The Babe was never called 'Beer Belly Babe', not even in an era of derogatory nicknames in baseball, which boasted guys like Fatty Fitzsimmons, Leo the Lip, Tomato Face Cullop, Schnozz Lombardi, Losing Pitcher Mulcahy, Ducky Wucky Medwick, KiKi Cuyler (he was a stutterer) and Grandma Murphy.

Lorenzon, who was listed at 6-4 280 pounds with the Giants, didn't mind The Hefty Lefty. It had a certain ring to it, and wasn't insulting. The sportswriters came up with The Pillsbury Throwboy, which is clever, but trying to hard (for my non-American readers, Pillsbury were America's biggest millers—you can see their huge facility on the Mississippi when you're in the Twin Cities—and their mascot was a pugdy character made of dough, a sort of American version of the Michelin Man, called the Pillsbury Doughboy). The media also tried The Abominable Throwman, The Round Mound Of Touchdown, Mobile Agile Hostile & Hungry, and the other one I thought worked, though it's an inside joke “He Ate Me”.

It was a bit much, especially since Lorenzon was a pretty good player. I saw him when Gnat Coombs and I went to Giants pre-season camp for Channel 5 in 2007, before they appeared at Wembley and won Lorenzon a Super Bowl ring. I had experienced a similar feeling before: when I stayed around UCF in Orlando after a Claymores/Rhine Fire scrimmage, to watch their team practice. 'Who's that D lineman throwing the ball?' I asked. “That's our QB, Daunte Culpepper”. Lorenzon was even bigger, though not in as good shape. He was a bit like Byron Leftwich as well. But where Culpepper had a pretty tight delivery, and Leftwich a very long one, Lorenzon's was anything but consistent. Partly this was because as he put on weight, he threw less with his lower body and partly because he was remarkably athletic (he'd been an excellent high school basketball player, a good baseball player, and Mr Football in Kentucky his senior year) and wound up throwing on the run a lot (the fact Kentucky was usually overmatched against D lines in the SEC didn't help). He spent four years with the Giants, and Eli Manning credited his help, as a pass rusher in practice, in developing his escapability, which served him well on the famous helmet catch by David Tyree.

I liked the fact that Lorenzon wore number 22 in college and high school; more quarterbacks should follow in the footsteps of Bobby Layne, John Hadl and Doug Flutie. He played his first year at Kentucky for Hal Mumme, who developed the 'air raid' offense, but I don't think he was a perfect fit for that. Though if you remember Shane Boyd from NFL Europe, Lorenzon played ahead of him.
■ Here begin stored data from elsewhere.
(* ===== verification/DischargeSafety.v ===== *)
(** * What the discharge of responsibilities guarantees

    A discharged case left no responsibility behind, and the Kernel was driven along
    the protocol: per responsibility at most one assessment, then its decision, then
    its transition, under identities that a repetition reuses. *)

From stdpp Require Import base gmap strings list.
From Stdlib Require Import ZArith Lia.
From S2P Require Import Prelude Python CPython Uuid Store Domain Policy Authority Access Lifecycle Obligations Completion.
From S2P Require Import Verification Transfer Derivation PolicyPlane Financial Persistence Transactions Governance Kernel Machine.
From S2P Require Import KernelClient Execution KernelBridge KernelSafety ResponsibilityDischarge.

Open Scope Z_scope.

(** ** The set of responsibilities *)

Section gathering.
Context `{Hplat : Platform} {P : Type} `{Hhttp : KernelHttp P}.
Implicit Types (p : KernelShadowProjection) (g : Gathered) (b : Bridge P).

(** The execution of a projection completed: its receipt says so, or a resolution of
    the Kernel for its unknown outcome does. *)
Inductive execution_completed p (ref : string) : Prop :=
  | completed_receipt :
      kp_status p = KP_CUTOVER -> kernel_execution_status (kp_execution p) = Some KE_COMPLETED -> execution_completed p ref
  | completed_recovery xref (plane : P) r :
      kp_status p = KP_ADMITTED -> kernel_execution_status (kp_execution p) = Some KE_EXECUTION_UNKNOWN ->
      kernel_execution_ref (kp_execution p) = Some xref ->
      fst (inspect_resolution xref (kernel_work_ref (kp_work p)) plane) = Ok (Some r) ->
      rn_current_status r = "recovered-completed" -> rn_responsibility_ref r = Some ref -> execution_completed p ref.

Lemma completed_true p ref b b' :
  projection_execution_completed (P := P) p ref b = (Ok true, b') -> execution_completed p ref.
Proof.
  unfold projection_execution_completed. case_bool_decide as Hs; cbn [andb].
  { case_bool_decide as Hc; [intros _; by apply completed_receipt|]. destruct (kernel_execution_ref _); [|done].
    rewrite bool_decide_true by (by rewrite Hs). done. }
  destruct (kernel_execution_ref (kp_execution p)) as [xref|] eqn:Ex; [|done].
  destruct (_ || _) eqn:Eg; [done|]. apply orb_false_iff in Eg as [[Ha Hu]%orb_false_iff _].
  apply bool_decide_eq_false in Ha, Hu. apply dec_stable in Ha, Hu. intros Hr.
  apply bind_Ok in Hr as (resolved & b1 & Hi & Hr). destruct resolved as [r|]; [|done].
  case_bool_decide as Hst; [done|]. case_bool_decide as Href; [done|].
  unfold catch, on_kernel in Hi. destruct (inspect_resolution _ _ (br_plane b)) as [x pl] eqn:Ei.
  destruct x as [o|e]; cbn in Hi; [|case_bool_decide; done]. injection Hi as -> _.
  apply (completed_recovery p ref xref (br_plane b) r); try done. by rewrite Ei.
Qed.

(** The responsibility and the version a projection carries. *)
Definition carries_responsibility p (ref : string) (version : Z) : Prop :=
  kernel_responsibility_ref (kp_proposal p) = Some ref /\ responsibility_version_of p = Ok version.

Lemma responsibility_of_Ok p ref : responsibility_of p = Ok ref -> kernel_responsibility_ref (kp_proposal p) = Some ref.
Proof. unfold responsibility_of. destruct (kernel_responsibility_ref _) as [r|]; [|done]. destruct (nonempty r); [congruence|done]. Qed.

(** What is gathered of the projections [ps], from [g0]. *)
Record gathers (c : AdministrativeCase) (ps : list KernelShadowProjection) (g0 g : Gathered) : Prop := {
  gh_current : ga_current g = ga_current g0 ++
    List.filter (fun p => bool_decide (ps_authority_epoch (kp_semantics p) = c_authority_epoch c)) ps;
  gh_keys : NoDup (ga_by_ref g0).*1 -> NoDup (ga_by_ref g).*1;
  gh_kept : forall ref v, (exists ids, (ref, (v, ids)) ∈ ga_by_ref g0) -> exists ids, (ref, (v, ids)) ∈ ga_by_ref g;
  gh_all : forall p, p ∈ ps -> exists ref v ids, carries_responsibility p ref v /\ (ref, (v, ids)) ∈ ga_by_ref g;
  gh_recovered : forall id, id ∈ ga_recovered g ->
    id ∈ ga_recovered g0 \/ exists p ref, p ∈ ps /\ kp_id p = id /\ kernel_responsibility_ref (kp_proposal p) = Some ref /\
      execution_completed p ref;
}.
After the Super Bowl year the Giants cut him. He was cut by the Colts in 2008 and saw his team, the Kentucky Horsemen, in Arena League 2 fold in 2009. He retired and started coaching at his old high school. But in 2011 he came out of retirement as the General Manager of the Northern Kentucky River Monsters of the Ultimate Indoor League. He soon went back to playing, and was named the league's MVP. He became the first player I know of to go from MVP of a league to being its commissioner, but again he left the desk, and in 2013 played for the Owensboro Rage of the Continental Indoor League until the team ran out of money and folded before the end of the season. Look at these leagues and teams this way: If Justified had a football league....

In 2014 he went back to the River Monsters, who were now also playing in the Continental League. You have to imagine him, probably pushing 350, in the kind of tacky gaudy unis those teams wore, scrambling like the Lorenzon of old as they won they first game, against the Bluegrass Warhorses. His play became a brief sensation (is there any other kind?) on the internet. The next week, he was scrambling again, versus the Erie Explosion, and when he was tackled he broke his leg.
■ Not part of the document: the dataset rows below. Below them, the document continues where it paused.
Lemma validated_proves r r' :
  EffectRealizationAssessment_validate r = Ok r' -> er_disposition r = VERIFIED -> r' = r /\ proves r.
Proof.
  unfold EffectRealizationAssessment_validate. intros Hv Hd. inv_ok. subst. split; [done|]. split; [done|].
  rewrite bool_decide_eq_true_2 in E by done. cbn in E. by apply is_nil_false.
Qed.

(** What [put_realization] leaves in the table. *)
Lemma put_realization_spec x a case_id a' x' :
  put_realization x a case_id = Ok (a', x') ->
  x_effects x' = x_effects x /\ x_outcomes x' = x_outcomes x /\
  er_effect_id a' = er_effect_id a /\ er_disposition a' = er_disposition a /\
  er_assessment_id a' = er_assessment_id a /\ x_realizations x' !! er_assessment_id a = Some a' /\
  (x' = x /\ is_ok (EffectRealizationAssessment_validate a') = true \/
   a' = a /\ x_realizations x !! er_assessment_id a = None /\
   x_realizations x' = <[er_assessment_id a := a]> (x_realizations x)).
Proof.
  unfold put_realization. destruct (x_effects x !! er_effect_id a) as [effect|]; [|done].
  intros Hrun. apply rbind_Ok in Hrun as (u & _ & Hrun).
  destruct (x_realizations x !! er_assessment_id a) as [row|] eqn:Hrow.
  - inv_ok. simplify_eq. assert (row = a') as -> by (unfold EffectRealizationAssessment_validate in E; by inv_ok).
    unfold realization_eqb in *. propify. split_and!; try done. left. by rewrite E.
  - inv_ok. simplify_eq. cbn. rewrite lookup_insert_eq. split_and!; try done. by right.
Qed.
In retrospect, that was the worst thing that could have happened. Not only was his football career, such as it was, ended forever, so to was his mobility and exercise, and his weight ballooned quickly. He did some local radio, he sold 'Throwboy' Tee-shirts, he made you-tube videos about his efforts to lose weight, which went over 500 pounds at its peak. ESPN made a short film about his efforts to lose weight, and he was down to around 400 at one point.
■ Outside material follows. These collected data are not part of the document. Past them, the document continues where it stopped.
(** [case.model_copy(update={"case_id": case_id})] *)
Definition with_case_id (c : AdministrativeCase) (case_id : uuid) : AdministrativeCase :=
  mkAdministrativeCase case_id (c_case_kind c) (c_requester_principal_id c) (c_subject_ref c) (c_status c) (c_version c)
    (c_authority_epoch c) (c_fact_snapshot c) (c_policy_ref c) (c_evidence c) (c_reopen_reason c) (c_created_at c)
    (c_updated_at c).

Section service.
Context `{Hplat : Platform} {P : Type} `{Hprov : EffectProvider P} `{Hgate : CommunicationGateway P}
  `{Hkern : ResponsibilityKernel P} (clock : nat -> instant) (fresh : nat -> uuid) (settings : CommitmentSettings)
  (parse_meeting : pydict -> result (list MeetingCommitmentDraft)).

Local Abbreviation M := (M (CWorld P)).

(** ** Steps *)

Definition m9_id (name : string) : uuid := uuid5_in M9_NAMESPACE name.

Definition now : M instant := fun w => (Ok (clock (k_ticks w)), tick w).
Definition uuid4 : M uuid := fun w => (Ok (fresh (k_ticks w)), tick w).

Definition on_uow (f : CWorld P -> result UowDb) : M unit :=
  transact (fun w => let! u := f w in Ok (tt, put_uow w u)).
Definition on_records {A} (f : ExecDb -> result (A * ExecDb)) : M A :=
  transact (fun w => let! (a, x) := f (k_exec w) in Ok (a, put_exec w x)).
Definition on_records_linked {A} (f : ExecDb -> gmap uuid EffectObligationLink -> result (A * ExecDb)) : M A :=
  transact (fun w => let! (a, x) := f (k_exec w) (k_links w) in Ok (a, put_exec w x)).
Definition on_commitments {A} (f : CommitmentDb -> result (A * CommitmentDb)) : M A :=
  transact (fun w => let! (a, d) := f (k_commitments w) in Ok (a, put_commitments w d)).
Definition on_obligation_db {A} (f : ObligationDb -> result (A * ObligationDb)) : M A :=
  transact (fun w => let! (a, d) := f (k_obligations w) in Ok (a, put_obligations w d)).

(** A call of the Kernel client. *)
Definition on_plane {A} (f : P -> result A * P) : M A := fun w =>
  let '(r, p) := f (k_plane w) in (r, put_plane w p).

Definition load_case (case_id : uuid) : M (option AdministrativeCase) := reads (fun w => get_case (k_exec w) case_id).
Definition load_commitment (case_id : uuid) : M (option CommitmentRecord) :=
  reads (fun w => get_commitment (k_commitments w) case_id).

Definition intake_error {A} (msg : string) : M A := throw CommitmentIntakeError msg.

(** [commitment is None or case is None] *)
Definition load_both (case_id : uuid) : M (CommitmentRecord * AdministrativeCase) :=
  do! commitment := load_commitment case_id in
  do! c := load_case case_id in
  match commitment, c with
  | Some commitment, Some c => ret (commitment, c)
  | _, _ => intake_error "commitment case not found"
  end.

Definition save_commitment (c : CommitmentRecord) : M CommitmentRecord :=
  on_commitments (fun db => update_commitment db c).
Definition save_communication (c : CommunicationEffectRecord) : M CommunicationEffectRecord :=
  on_commitments (fun db => update_communication db c).

(** ** Reviewers and candidates *)

(** [_require_reviewer] *)
Definition require_reviewer (principal_id : string) : M unit :=
  do! principal := gets (fun w => get_principal (k_authority w) principal_id) in
  do! at_ := now in
  do! roles := reads (fun w => roles_for (k_authority w) principal_id "*" at_) in
  if bool_decide (principal = None) || negb (holds_any roles REVIEW_ROLES)
  then throw PermissionError ("principal " +:+ principal_id +:+ " lacks an M9 commitment review role")
  else ret tt.

(** [_candidate] *)
Definition admissible_candidate (candidate_id : uuid) : M CandidateCommitment :=
  do! found := reads (fun w => get_candidate (k_commitments w) candidate_id) in
  match found with
  | None => intake_error "meeting commitment candidate not found"
  | Some candidate =>
      if bool_decide (cc_status candidate ∈ [CC_REJECTED; CC_SUPERSEDED])
      then intake_error "candidate is no longer admissible"
      else ret candidate
  end.

(** One iteration of the loop over the drafts. *)
Definition candidate_refs (interpretation : Interpretation) (evidence_spans : list uuid) (draft : MeetingCommitmentDraft)
  : result (list uuid) :=
  let refs := dedup (md_evidence_span_refs draft ++ in_evidence_span_refs interpretation) in
  let refs := match refs, evidence_spans with [], [span] => [span] | _, _ => refs end in
  refuse is_nil refs with CommitmentIntakeError
    saying "meeting commitment candidate requires at least one EvidenceSpan";;
  refuse negb (is_nil evidence_spans) && existsb (fun ref => bool_decide (ref ∉ evidence_spans)) refs
    with CommitmentIntakeError saying "candidate references an unavailable EvidenceSpan";;
  Ok refs.

Definition create_candidate (interpretation : Interpretation) (artifact_ref : uuid) (evidence_spans : list uuid)
    (index : nat) (draft : MeetingCommitmentDraft) : M CandidateCommitment :=
  do! refs := lift (candidate_refs interpretation evidence_spans draft) in
  do! created_at := now in
  do! candidate := lift (CandidateCommitment_validate
    (mkCandidateCommitment
       (m9_id ("candidate:" +:+ uuid_str (in_interpretation_id interpretation) +:+ ":" +:+ int_str (Z.of_nat index)))
       artifact_ref (in_interpretation_id interpretation) refs (md_speaker_label draft) (md_candidate_action draft)
       (md_candidate_due_text draft) (md_candidate_due_at draft) (md_candidate_scope_ref draft)
       (md_candidate_beneficiary draft) (md_classification draft) CC_ACTIVE created_at None)) in
  on_commitments (fun db => put_candidate db candidate).

Fixpoint create_candidates (interpretation : Interpretation) (artifact_ref : uuid) (evidence_spans : list uuid)
    (index : nat) (drafts : list MeetingCommitmentDraft) : M (list CandidateCommitment) :=
  match drafts with
  | [] => ret []
  | draft :: rest =>
      do! c := create_candidate interpretation artifact_ref evidence_spans index draft in
      do! cs := create_candidates interpretation artifact_ref evidence_spans (S index) rest in
      ret (c :: cs)
  end.

(** [create_candidates_from_interpretation]; [evidence_spans] are the identities
    of the spans. *)
Definition create_candidates_from_interpretation (interpretation : Interpretation) (source_artifact_ref : option uuid)
    (evidence_spans : list uuid) : M (list CandidateCommitment) :=
  if bool_decide (in_interpretation_profile_ref interpretation <> "meeting.commitment.v1") then ret []
  else if is_nil (in_structured_output interpretation) then ret []
  else
    do! drafts := lift (parse_meeting (in_structured_output interpretation)) in
    do! artifact_ref := match source_artifact_ref, in_artifact_refs interpretation with
                        | Some ref, _ => ret ref
                        | None, ref :: _ => ret ref
                        | None, [] => throw KeyError "tuple index out of range"
                        end in
    create_candidates interpretation artifact_ref evidence_spans 0 drafts.

Definition resolve_speaker (candidate_id : uuid) (reviewer_principal_id external_subject : string) (basis : pydict)
    (provider : string) : M SpeakerPrincipalResolution :=
  do! candidate := admissible_candidate candidate_id in
  also! require_reviewer reviewer_principal_id then
  let external_subject := strip external_subject in
  let provider := strip provider in
  if negb (nonempty external_subject) || negb (nonempty provider) || is_nil basis
  then intake_error "speaker resolution requires provider, subject and basis"
  else
    do! at_ := now in
    do! principal := gets (fun w => resolve_identity (k_authority w) provider external_subject at_) in
    match principal with
    | None => intake_error "speaker identity is unresolved or has zero/multiple current bindings"
    | Some principal =>
        do! resolved_at := now in
        do! resolution := lift (SpeakerPrincipalResolution_validate
          (mkSpeakerPrincipalResolution (m9_id ("resolution:" +:+ uuid_str candidate_id)) candidate_id
             (cc_candidate_committer_identity candidate) (p_principal_id principal) provider external_subject
             (dict_set basis "reviewer_principal_id" (VStr reviewer_principal_id)) "authorized_human" resolved_at)) in
        on_commitments (fun db => put_resolution db resolution)
    end.

(** ** The commitment policy *)

(** [datetime(2026, 1, 1, tzinfo=UTC)] *)
Definition m9_baseline : instant := 1767225600 * 1000000.

(** [default_commitment_policy_version] *)
Definition default_commitment_policy_version : PolicyVersionRecord :=
  mkPolicyVersionRecord "meeting-commitment" "m9-v1" "administrative-orchestrator" ACTIVE m9_baseline None
    [("required_decision_roles", VList [VStr "administrative_operator"]);
     ("require_distinct_decision_principals", VBool false);
     ("allowed_effects",
      VList [VDict [("target_system", VStr "communication"); ("operation", VStr "message.send");
                    ("authority_class", VStr "normal")]]);
     ("confirmation", VStr "internal_feishu_one_to_one_fixed_template");
     ("reminder", VStr "one_bounded_internal_feishu_one_to_one");
     ("fulfillment", VList [VStr "authorized_attestation"; VStr "evidence_verified"])]
    m9_baseline.

(** [_current_policy]: any exception of the resolution falls back to the default. *)
Definition current_policy : M PolicyVersionRecord :=
  do! at_ := now in
  do! resolved := gets (fun w => resolve_current (k_policies w) "meeting-commitment" at_) in
  match resolved with
  | Ok record => ret record
  | Err _ =>
      transact (fun w =>
        let! (_, policies) := put_version (k_policies w) default_commitment_policy_version in
        Ok (default_commitment_policy_version, put_policies w policies))
  end.

(** [_commitment_policy_evaluation] *)
Definition commitment_policy_evaluation (policy : PolicyVersionRecord) : PolicyEvaluation :=
  mkPolicyEvaluation (pv_policy_ref policy) HUMAN_DECISION_REQUIRED
    "M9 commitment admission requires an authorized human decision" [] ["administrative_operator"] false
    [mkTemplate "communication" "message.send" NORMAL] None.

(** [_assess_approval] and the refusal of an assessment that is not satisfied. *)
Definition require_approval (c : AdministrativeCase) (policy_ref : PolicyRef) (evaluation : PolicyEvaluation)
    (decision : Decision) (refusal : string) : M ApprovalSatisfaction :=
  do! at_ := now in
  do! assessment := reads (fun w =>
    assess_approval_satisfaction (k_authority w) (c_case_id c) (c_authority_epoch c) policy_ref evaluation
      [decision] "*" at_) in
  match aa_satisfied assessment, aa_satisfaction assessment with
  | true, Some satisfaction => ret satisfaction
  | _, _ => intake_error refusal
  end.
He died from kidney and heart problems, exacerbated by an infection, which may have been down to kidney failure. Obviously his size put great strain on his body. It's so easy to suggest other scenarios by which he might have been more successful early, been put under the care of dieticians, even had a fuller NFL career. Go back and look at his college tape and think about how he might have played in an environment where he wasnt under constant pressure, or if Mumme had stayed four years with him (he had three head coaches in four seasons). Watch some of the later videos: he's a personable, sincere kid, even into his late 30s, never acting like someone whose body is being pushed to its core.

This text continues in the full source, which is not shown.